(Dataset entries)
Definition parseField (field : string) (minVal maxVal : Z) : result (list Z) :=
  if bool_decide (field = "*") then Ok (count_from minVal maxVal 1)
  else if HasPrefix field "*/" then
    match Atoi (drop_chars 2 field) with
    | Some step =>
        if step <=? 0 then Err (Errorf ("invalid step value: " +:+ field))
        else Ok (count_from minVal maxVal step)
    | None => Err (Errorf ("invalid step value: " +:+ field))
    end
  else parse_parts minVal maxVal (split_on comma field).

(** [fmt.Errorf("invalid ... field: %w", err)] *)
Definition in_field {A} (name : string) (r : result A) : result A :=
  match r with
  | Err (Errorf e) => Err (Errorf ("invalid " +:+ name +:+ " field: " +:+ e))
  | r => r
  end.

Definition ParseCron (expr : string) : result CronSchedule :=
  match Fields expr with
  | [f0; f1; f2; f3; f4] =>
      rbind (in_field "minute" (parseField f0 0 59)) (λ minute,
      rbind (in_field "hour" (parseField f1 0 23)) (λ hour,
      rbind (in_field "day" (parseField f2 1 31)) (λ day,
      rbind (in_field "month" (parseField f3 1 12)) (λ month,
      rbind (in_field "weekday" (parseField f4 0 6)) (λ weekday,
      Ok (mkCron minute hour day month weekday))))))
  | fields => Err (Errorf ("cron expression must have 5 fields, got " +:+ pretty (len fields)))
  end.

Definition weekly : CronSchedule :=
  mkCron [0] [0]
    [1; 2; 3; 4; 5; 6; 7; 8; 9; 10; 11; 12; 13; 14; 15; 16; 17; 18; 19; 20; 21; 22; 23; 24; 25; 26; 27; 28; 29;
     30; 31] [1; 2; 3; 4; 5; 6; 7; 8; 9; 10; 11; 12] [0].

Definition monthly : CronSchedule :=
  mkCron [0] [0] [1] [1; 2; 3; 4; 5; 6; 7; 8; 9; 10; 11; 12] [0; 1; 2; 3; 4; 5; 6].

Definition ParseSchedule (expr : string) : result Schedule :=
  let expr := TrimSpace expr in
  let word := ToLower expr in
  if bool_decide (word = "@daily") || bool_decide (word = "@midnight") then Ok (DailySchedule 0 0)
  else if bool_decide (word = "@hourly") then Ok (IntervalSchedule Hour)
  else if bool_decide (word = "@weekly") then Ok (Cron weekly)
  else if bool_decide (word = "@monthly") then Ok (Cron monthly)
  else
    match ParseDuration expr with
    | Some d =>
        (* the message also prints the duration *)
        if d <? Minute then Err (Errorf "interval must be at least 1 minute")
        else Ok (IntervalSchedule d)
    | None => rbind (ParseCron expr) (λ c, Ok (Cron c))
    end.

---

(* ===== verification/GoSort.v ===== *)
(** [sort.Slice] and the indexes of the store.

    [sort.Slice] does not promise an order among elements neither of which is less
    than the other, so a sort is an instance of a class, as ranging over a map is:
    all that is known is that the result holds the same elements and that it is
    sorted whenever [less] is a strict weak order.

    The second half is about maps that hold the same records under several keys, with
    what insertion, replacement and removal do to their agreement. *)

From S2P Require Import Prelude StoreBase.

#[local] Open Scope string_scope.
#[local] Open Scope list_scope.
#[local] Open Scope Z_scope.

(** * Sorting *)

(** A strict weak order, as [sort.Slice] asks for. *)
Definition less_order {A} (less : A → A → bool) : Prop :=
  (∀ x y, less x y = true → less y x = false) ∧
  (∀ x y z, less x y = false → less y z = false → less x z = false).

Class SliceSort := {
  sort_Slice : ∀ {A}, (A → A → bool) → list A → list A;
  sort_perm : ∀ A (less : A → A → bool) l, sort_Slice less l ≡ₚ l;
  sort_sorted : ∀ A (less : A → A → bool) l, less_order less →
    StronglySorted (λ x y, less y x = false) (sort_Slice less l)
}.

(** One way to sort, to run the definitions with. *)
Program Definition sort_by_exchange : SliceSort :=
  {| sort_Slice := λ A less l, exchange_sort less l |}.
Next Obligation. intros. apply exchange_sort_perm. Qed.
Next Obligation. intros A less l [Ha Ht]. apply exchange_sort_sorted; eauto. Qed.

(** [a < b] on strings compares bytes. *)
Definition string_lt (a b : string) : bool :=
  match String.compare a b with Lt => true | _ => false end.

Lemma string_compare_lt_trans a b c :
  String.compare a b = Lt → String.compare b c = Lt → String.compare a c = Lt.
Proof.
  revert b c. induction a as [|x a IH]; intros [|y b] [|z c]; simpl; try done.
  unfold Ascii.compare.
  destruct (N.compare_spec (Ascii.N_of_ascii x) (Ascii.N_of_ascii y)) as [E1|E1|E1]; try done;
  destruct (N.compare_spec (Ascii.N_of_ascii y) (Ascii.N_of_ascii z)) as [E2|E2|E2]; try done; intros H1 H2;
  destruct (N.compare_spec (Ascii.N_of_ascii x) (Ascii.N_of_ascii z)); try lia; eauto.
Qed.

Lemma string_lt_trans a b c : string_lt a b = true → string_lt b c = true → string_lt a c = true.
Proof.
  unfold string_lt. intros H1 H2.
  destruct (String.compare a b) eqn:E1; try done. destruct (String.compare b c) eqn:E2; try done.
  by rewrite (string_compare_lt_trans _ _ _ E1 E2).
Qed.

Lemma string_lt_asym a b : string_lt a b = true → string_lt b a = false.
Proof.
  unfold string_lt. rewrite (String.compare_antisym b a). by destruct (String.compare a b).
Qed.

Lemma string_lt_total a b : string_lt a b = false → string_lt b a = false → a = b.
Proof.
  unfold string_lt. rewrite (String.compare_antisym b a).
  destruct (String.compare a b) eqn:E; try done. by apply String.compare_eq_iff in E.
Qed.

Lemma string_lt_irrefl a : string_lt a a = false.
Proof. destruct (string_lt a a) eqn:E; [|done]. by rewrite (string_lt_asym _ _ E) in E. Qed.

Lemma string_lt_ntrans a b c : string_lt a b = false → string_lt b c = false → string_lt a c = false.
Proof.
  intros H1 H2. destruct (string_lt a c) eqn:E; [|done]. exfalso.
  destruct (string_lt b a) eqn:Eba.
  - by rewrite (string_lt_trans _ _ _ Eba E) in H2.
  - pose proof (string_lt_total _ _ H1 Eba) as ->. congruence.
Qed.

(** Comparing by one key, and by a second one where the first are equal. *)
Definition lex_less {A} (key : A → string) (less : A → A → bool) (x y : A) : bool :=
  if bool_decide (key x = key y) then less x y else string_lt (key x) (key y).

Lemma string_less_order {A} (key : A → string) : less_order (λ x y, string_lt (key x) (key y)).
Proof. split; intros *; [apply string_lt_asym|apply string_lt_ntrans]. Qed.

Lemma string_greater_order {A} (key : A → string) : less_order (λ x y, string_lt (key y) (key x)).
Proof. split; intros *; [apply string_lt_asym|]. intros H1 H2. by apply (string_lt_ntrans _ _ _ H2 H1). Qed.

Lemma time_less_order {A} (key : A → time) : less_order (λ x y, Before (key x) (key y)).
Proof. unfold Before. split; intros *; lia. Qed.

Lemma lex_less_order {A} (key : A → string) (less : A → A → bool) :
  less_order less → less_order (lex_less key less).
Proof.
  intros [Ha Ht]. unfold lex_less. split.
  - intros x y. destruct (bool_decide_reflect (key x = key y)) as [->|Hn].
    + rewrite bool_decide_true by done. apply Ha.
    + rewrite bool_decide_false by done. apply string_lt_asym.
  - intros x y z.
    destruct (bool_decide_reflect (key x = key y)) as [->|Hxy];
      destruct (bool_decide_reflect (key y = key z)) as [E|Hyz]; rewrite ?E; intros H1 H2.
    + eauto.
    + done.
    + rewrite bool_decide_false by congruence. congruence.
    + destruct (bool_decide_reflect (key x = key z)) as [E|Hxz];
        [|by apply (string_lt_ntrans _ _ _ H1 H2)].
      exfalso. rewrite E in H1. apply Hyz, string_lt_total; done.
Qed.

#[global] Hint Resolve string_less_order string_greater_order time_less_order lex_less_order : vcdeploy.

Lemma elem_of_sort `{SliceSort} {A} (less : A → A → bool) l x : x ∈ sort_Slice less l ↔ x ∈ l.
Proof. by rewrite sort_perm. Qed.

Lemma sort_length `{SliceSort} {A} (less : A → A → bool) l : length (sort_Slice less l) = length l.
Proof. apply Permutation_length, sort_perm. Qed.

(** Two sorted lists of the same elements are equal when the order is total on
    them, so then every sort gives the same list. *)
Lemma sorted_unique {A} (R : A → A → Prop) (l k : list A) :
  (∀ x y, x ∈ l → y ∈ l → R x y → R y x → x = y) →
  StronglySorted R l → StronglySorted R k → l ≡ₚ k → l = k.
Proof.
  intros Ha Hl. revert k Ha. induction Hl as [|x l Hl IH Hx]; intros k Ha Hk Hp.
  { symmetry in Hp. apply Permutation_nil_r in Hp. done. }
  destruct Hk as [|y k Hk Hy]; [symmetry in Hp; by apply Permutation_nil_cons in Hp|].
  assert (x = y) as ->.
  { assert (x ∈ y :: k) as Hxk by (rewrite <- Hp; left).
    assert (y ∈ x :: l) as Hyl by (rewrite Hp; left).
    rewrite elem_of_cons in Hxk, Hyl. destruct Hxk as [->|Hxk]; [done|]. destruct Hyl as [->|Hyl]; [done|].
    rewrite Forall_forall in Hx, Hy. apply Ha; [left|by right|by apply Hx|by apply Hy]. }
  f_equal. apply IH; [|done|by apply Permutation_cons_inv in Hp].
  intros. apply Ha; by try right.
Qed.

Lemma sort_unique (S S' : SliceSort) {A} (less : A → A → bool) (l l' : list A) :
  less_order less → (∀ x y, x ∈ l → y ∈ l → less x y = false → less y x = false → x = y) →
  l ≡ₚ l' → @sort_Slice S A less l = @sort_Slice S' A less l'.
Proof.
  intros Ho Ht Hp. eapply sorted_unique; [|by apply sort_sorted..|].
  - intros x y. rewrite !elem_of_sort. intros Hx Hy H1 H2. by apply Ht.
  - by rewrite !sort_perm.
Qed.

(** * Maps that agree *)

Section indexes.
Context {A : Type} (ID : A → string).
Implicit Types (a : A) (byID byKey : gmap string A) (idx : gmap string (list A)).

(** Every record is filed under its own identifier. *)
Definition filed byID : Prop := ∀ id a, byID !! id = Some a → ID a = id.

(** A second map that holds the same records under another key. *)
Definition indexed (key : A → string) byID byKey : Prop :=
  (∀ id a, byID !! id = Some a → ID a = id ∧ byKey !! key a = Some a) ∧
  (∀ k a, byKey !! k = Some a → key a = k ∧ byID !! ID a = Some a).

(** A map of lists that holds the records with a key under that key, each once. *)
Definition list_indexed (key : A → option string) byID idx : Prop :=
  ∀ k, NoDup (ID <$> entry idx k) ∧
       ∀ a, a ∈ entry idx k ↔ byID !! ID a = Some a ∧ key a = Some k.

» **Work order**
The word to find is "entry". Copy every line of the records that holds it.

» **Reply to the task**
  ∀ k, NoDup (ID <$> entry idx k) ∧
       ∀ a, a ∈ entry idx k ↔ byID !! ID a = Some a ∧ key a = Some k.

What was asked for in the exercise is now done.